さらに、Toggl Trackはユーザーが持てるオープンな接続(ウェブフック)の数を制限しています。無料アカウントはウェブフックが1つまでに制限されています。私たちは、Togglのサブスクリプションレベルに関係なく、すべてのユーザーにとって信頼性の高いシステムを設計する義務があります。


解決策:マニュアルモードが登場

最新のアップデートには、自動同期を完全にオフにするトグルが含まれています。

これにより手動同期を利用できるようになり、ウォッチ同士が上書きし合ったり、ゴーストタイマーが発生したりするのを防ぐことができます。複数のウォッチを同時に使用するパワーユーザーの方は、設定で自動同期機能を無効にすることを強く推奨します。


透明性:私たちが保存する「唯一の」データ

私たちは徹底した透明性を信条としています。活動や身元を追跡することはありませんが、ビジネス運営のために検証するデータが一つだけあります:

データ項目 目的
Togglユーザー番号 123456789 フリートライアルの管理およびシステムの悪用防止のためのみに使用。

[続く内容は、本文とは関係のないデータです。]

(** The mutex admits one call: no other call is committed. *)
Lemma others_uncommitted :
  holds_lock pc = true -> Forall (fun p => committed p = false) (l1 ++ l2).
Proof.
  intros Hh. pose proof (ci_lock _ HI) as HL. unfold lock_inv in HL. simpl in HL.
  change (pc :: l2) with ([pc] ++ l2) in HL. rewrite holders_split in HL.
  rewrite (filter_cons_True _ pc) in HL by done. simpl in HL.
  assert (length (filter (fun p => holds_lock p = true) (l1 ++ l2)) = 0) as H0
    by (destruct (delivery c); lia).
  apply nil_length_inv in H0. apply Forall_forall. intros p Hp.
  destruct (committed p) eqn:E; [|done]. exfalso.
  eapply (filter_nil_not_elem_of _ _ p); [exact H0| |done]. by destruct p.
Qed.

Lemma cstep_closed :
  closed c' -> cb_accepting c' = false /\ Forall (fun p => committed p = false) (l1 ++ next ++ l2).
Proof.
  intros Hcl.
  assert (closed c \/ exists item, pc = CCall item true) as [Hc|(item & Ep)].
  { destruct Hcl as [x Hx].
    destruct pc; simpl in Hstep; repeat case_match; simplify_eq/=; try (left; by exists x).
    apply elem_of_app in Hx as [Hx|Hx]; [left; by exists x|].
    apply list_elem_of_singleton in Hx as [= <- <-]. right. by exists x. }
  - destruct (ci_closed _ HI Hc) as [Ha HF]. simpl in Ha, HF. split; [by apply accepting_mono|].
    apply Forall_app in HF as [HF1 HF2]. apply Forall_cons in HF2 as [Hpc HF2].
    apply Forall_app. split; [done|]. apply Forall_app. split; [|done].
    destruct pc; simpl in Hstep, Hpc; repeat case_match; simplify_eq/=; repeat constructor; congruence.
  - assert (Forall (fun p => committed p = false) (l1 ++ l2)) as HF
      by (apply others_uncommitted; by rewrite Ep). apply Forall_app in HF as [HF1 HF2].
    pose proof (ci_pc _ HI) as HP. simpl in HP. apply Forall_app in HP as [_ HP].
    apply Forall_cons in HP as [Hp _]. rewrite Ep in Hp, Hstep. destruct Hp as [_ Hacc].
    simpl in Hstep. simplify_eq/=. split; [done|].
    apply Forall_app. split; [done|]. by constructor.
Qed.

このTogglユーザー番号は、Togglによって生成される長い固有の数字列です。これはあなたのメールアドレスではありません。また、これを使用してあなたに連絡したり個人を特定したりすることは不可能です。単にフリートライアルが公平に利用されるようにするための手段です。

私たちは、これがソフトウェアを構築する正しい方法であると信じています。安全でプライベート、そしてユーザーを尊重する方法です。